* Data records *

######

(** The labels of the foreground pixels run from 1 to the number of
    regions, and two foreground pixels have the same label exactly when
    they are in one region. *)
Lemma index_of_lt p l : In p l -> (index_of p l < length l)%nat.
Proof.
  induction l as [| q l IH]; intros Hin; [destruct Hin |].
  cbn. destruct (decide (p = q)); [lia |].
  destruct Hin as [-> | Hin]; [congruence |]. specialize (IH Hin). lia.
Qed.

Lemma index_of_inj p q l :
  In p l -> In q l -> index_of p l = index_of q l -> p = q.
Proof.
  induction l as [| x l IH]; intros Hp Hq; [destruct Hp |].
  cbn. destruct (decide (p = x)) as [-> | Hpx], (decide (q = x)) as [-> | Hqx];
    try congruence; try discriminate.
  intros Heq. injection Heq as Heq.
  destruct Hp as [-> | Hp]; [congruence |].
  destruct Hq as [-> | Hq]; [congruence |]. auto.
Qed.

Lemma label_at_background m p : fg m p = false -> label_at m p = 0%nat.
Proof. unfold label_at. intros ->. reflexivity. Qed.

Lemma label_at_range m p :
  is_rect m = true -> fg m p = true ->
  (1 <= label_at m p <= ncomponents m)%nat.
Proof.
  intros Hrect Hfg. unfold label_at, ncomponents, extract_mask_connected_components.
  rewrite Hfg. cbn [snd].
  pose proof (index_of_lt _ _ (rep_in_reps m p Hrect Hfg)). lia.
Qed.

Lemma label_at_region m p q :
  is_rect m = true -> fg m p = true -> fg m q = true ->
  label_at m p = label_at m q <-> region m p q.
Proof.
  intros Hrect Hp Hq. unfold label_at. rewrite Hp, Hq.
  rewrite <- rep_region by exact Hrect. split.
  - intros Heq. injection Heq as Heq.
    eapply index_of_inj; [| | exact Heq]; apply rep_in_reps; assumption.
  - intros ->. reflexivity.
Qed.

(** ** Merging masks *)

Lemma is_binary_Forall m : is_binary m = true <-> Forall (Forall bit) m.
Proof.
  unfold is_binary. rewrite forallb_forall, Forall_forall.
  setoid_rewrite forallb_forall. setoid_rewrite Forall_forall.
  setoid_rewrite <- list_elem_of_In. unfold bit.
  split; intros H r Hr z Hz; specialize (H r Hr z Hz); lia.
Qed.

Lemma binary_pix m p : is_binary m = true -> bit (pix m p).
Proof.
  rewrite is_binary_Forall, Forall_forall. setoid_rewrite Forall_forall.
  intros H. unfold pix.
  destruct (Nat.lt_ge_cases (fst p) (length m)) as [Hr | Hr].
  - destruct (Nat.lt_ge_cases (snd p) (length (nth (fst p) m []))) as [Hc | Hc].
    + apply (H (nth (fst p) m [])); apply list_elem_of_In, nth_In; assumption.
    + left. apply nth_overflow, Hc.
  - left. rewrite (nth_overflow m) by exact Hr. destruct (snd p); reflexivity.
Qed.

Lemma nonneg_pix m p : is_nonneg m = true -> 0 <= pix m p.
Proof.
  unfold is_nonneg. rewrite forallb_forall. setoid_rewrite forallb_forall.
  intros H. unfold pix.
  destruct (Nat.lt_ge_cases (fst p) (length m)) as [Hr | Hr].
  - destruct (Nat.lt_ge_cases (snd p) (length (nth (fst p) m []))) as [Hc | Hc].
    + apply Z.leb_le, (H (nth (fst p) m [])); apply nth_In; assumption.
    + rewrite nth_overflow by exact Hc. lia.
  - rewrite (nth_overflow m) by exact Hr. destruct (snd p); cbn; lia.
Qed.

Lemma binary_nonneg m : is_binary m = true -> is_nonneg m = true.
Proof.
  unfold is_binary, is_nonneg. rewrite !forallb_forall.
  setoid_rewrite forallb_forall. intros H r Hr z Hz.
  specialize (H r Hr z Hz). lia.
Qed.

Lemma nth_zip_with {X Y T} (f : X -> Y -> T) l1 l2 i d d1 d2 :
  (i < length l1)%nat -> (i < length l2)%nat ->
  nth i (zip_with f l1 l2) d = f (nth i l1 d1) (nth i l2 d2).
Proof.
  revert l2 i. induction l1 as [| x l1 IH]; intros [| y l2] [| i]; cbn;
    intros H1 H2; try lia; [reflexivity |].
  apply IH; lia.
Qed.

Section Merged.
Variables a b : mask.
Hypothesis rect_a : is_rect a = true.
Hypothesis rect_b : is_rect b = true.
Hypothesis shape_ab : same_shape a b = true.

Lemma shape_ab_eq : height a = height b /\ width a = width b.
Proof.
  unfold same_shape in shape_ab.
  apply andb_true_iff in shape_ab as [Hh Hw].
  apply Nat.eqb_eq in Hh, Hw. auto.
Qed.

Lemma height_merge : height (merge_masks a b) = height a.
Proof.
  destruct shape_ab_eq as [Hh _]. unfold merge_masks, height in *.
  rewrite length_zip_with. lia.
Qed.

Lemma width_merge : width (merge_masks a b) = width a.
Proof.
  destruct shape_ab_eq as [Hh Hw]. unfold merge_masks, height, width in *.
  destruct a as [| ra a']; destruct b as [| rb b']; cbn in *; try lia.
  rewrite length_zip_with. lia.
Qed.

Lemma pixels_merge : pixels (merge_masks a b) = pixels a.
Proof. unfold pixels. rewrite height_merge, width_merge. reflexivity. Qed.

Lemma pix_merge p : pix (merge_masks a b) p = clip (pix a p + pix b p).
Proof.
  destruct shape_ab_eq as [Hh Hw].
  destruct (Nat.lt_ge_cases (fst p) (height a)) as [Hr | Hr];
    [destruct (Nat.lt_ge_cases (snd p) (width a)) as [Hc | Hc] |].
  - unfold pix, merge_masks.
    rewrite (nth_zip_with _ a b (fst p) [] [] [])
      by (unfold height in *; lia).
    apply (nth_zip_with (fun x y => clip (x + y)));
      rewrite is_rect_row; lia || assumption.
  - rewrite (pix_outside a), (pix_outside b) by (auto; right; lia).
    unfold pix, merge_masks.
    rewrite (nth_zip_with _ a b (fst p) [] [] [])
      by (unfold height in *; lia).
    apply nth_overflow. rewrite length_zip_with, !is_rect_row; lia || assumption.
  - rewrite (pix_outside a), (pix_outside b) by (auto; left; lia).
    unfold pix, merge_masks. rewrite (nth_overflow (zip_with _ _ _)).
    + destruct (snd p); reflexivity.
    + rewrite length_zip_with. unfold height in *. lia.
Qed.

Lemma is_rect_merge : is_rect (merge_masks a b) = true.
Proof.
  unfold is_rect. apply forallb_forall. intros r Hr.
  apply Nat.eqb_eq. apply In_nth with (d := []) in Hr as (i & Hi & <-).
  fold (height (merge_masks a b)) in Hi. rewrite height_merge in Hi.
  destruct shape_ab_eq as [Hh Hw].
  unfold merge_masks at 1.
  rewrite (nth_zip_with _ a b i [] [] []) by (unfold height in *; lia).
  rewrite length_zip_with, !is_rect_row, width_merge; lia || assumption.
Qed.

Hypothesis nonneg_a : is_nonneg a = true.
Hypothesis nonneg_b : is_nonneg b = true.

Lemma fg_merge p : fg (merge_masks a b) p = fg a p || fg b p.
Proof.
  unfold fg, clip. rewrite pix_merge. unfold clip.
  pose proof (nonneg_pix a p nonneg_a). pose proof (nonneg_pix b p nonneg_b).
  destruct (pix a p + pix b p >? 1) eqn:Hgt, (pix a p =? 0) eqn:Ha,
           (pix b p =? 0) eqn:Hb; cbn; reflexivity || lia.
Qed.

Lemma fg_bit m p : is_binary m = true -> fg m p = true -> pix m p = 1.
Proof.
  intros Hm. unfold fg. destruct (binary_pix m p Hm) as [-> | ->];
    [discriminate | reflexivity].
Qed.

Lemma merge_bit p : fg (merge_masks a b) p = true -> pix (merge_masks a b) p = 1.
Proof.
  unfold fg. rewrite pix_merge. unfold clip.
  pose proof (nonneg_pix a p nonneg_a). pose proof (nonneg_pix b p nonneg_b).
  destruct (pix a p + pix b p >? 1) eqn:Hgt; [reflexivity |].
  rewrite negb_true_iff, Z.eqb_neq. lia.
Qed.

Lemma joined_merge p q :
  joined (merge_masks a b) p q =
  (fg a p || fg b p) && (fg a q || fg b q).
Proof.
  unfold joined. rewrite fg_merge.
  destruct (fg a p || fg b p) eqn:Hp; cbn [andb]; [| reflexivity].
  rewrite (merge_bit p) by (rewrite fg_merge; exact Hp).
  destruct (fg a q || fg b q) eqn:Hq.
  - rewrite (merge_bit q) by (rewrite fg_merge; exact Hq). reflexivity.
  - rewrite <- fg_merge in Hq. unfold fg in Hq.
    apply negb_false_iff, Z.eqb_eq in Hq. rewrite Hq. reflexivity.
Qed.

Lemma adj_merge_l p q : adj a p q -> adj (merge_masks a b) p q.
Proof.
  intros [Hn Hj]. split; [exact Hn |].
  apply joined_fg in Hj as (Hp & Hq & _).
  rewrite joined_merge, Hp, Hq. reflexivity.
Qed.

Lemma adj_merge_r p q : adj b p q -> adj (merge_masks a b) p q.
Proof.
  intros [Hn Hj]. split; [exact Hn |].
  apply joined_fg in Hj as (Hp & Hq & _).
  rewrite joined_merge, Hp, Hq, !orb_true_r. reflexivity.
Qed.

Lemma region_merge_l p q : region a p q -> region (merge_masks a b) p q.
Proof.
  revert p q. apply region_lift.
  - intros x. apply rst_refl.
  - intros x y. apply rst_sym.
  - intros x y z. apply rst_trans.
  - intros x y Hadj. apply rst_step, adj_merge_l, Hadj.
Qed.

Lemma region_merge_r p q : region b p q -> region (merge_masks a b) p q.
Proof.
  revert p q. apply region_lift.
  - intros x. apply rst_refl.
  - intros x y. apply rst_sym.
  - intros x y z. apply rst_trans.
  - intros x y Hadj. apply rst_step, adj_merge_r, Hadj.
Qed.
End Merged.

(** ** Counting regions *)

Lemma inj_length {X Y} (f : X -> Y) (l : list X) (k : list Y) :
  NoDup l ->
  (forall x y, In x l -> In y l -> f x = f y -> x = y) ->
  (forall x, In x l -> In (f x) k) ->
  (length l <= length k)%nat.
Proof.
  intros Hnd Hinj Hin. rewrite <- (length_fmap f l).
  apply submseteq_length, NoDup_submseteq.
  - apply NoDup_fmap_2_strong; [| exact Hnd].
    intros x y Hx Hy. apply Hinj; apply list_elem_of_In; assumption.
  - intros y Hy. apply list_elem_of_fmap in Hy as (x & -> & Hx).
    apply list_elem_of_In, Hin, list_elem_of_In, Hx.
Qed.

Lemma region_cases m p q :
  region m p q -> p = q \/ (fg m p = true /\ fg m q = true).
Proof.
  revert p q. apply region_lift.
  - auto.
  - intros x y [-> | [? ?]]; auto.
  - intros x y z [-> | [? ?]] [-> | [? ?]]; auto.
  - intros x y [_ Hj]. apply joined_fg in Hj. tauto.
Qed.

######

* Task statement *
What is needed is an exact copy of the lines from the one containing "- intros x y z [->" to the end of the data; please add nothing else.

* Answer to this task *
  - intros x y z [-> | [? ?]] [-> | [? ?]]; auto.
  - intros x y [_ Hj]. apply joined_fg in Hj. tauto.
Qed.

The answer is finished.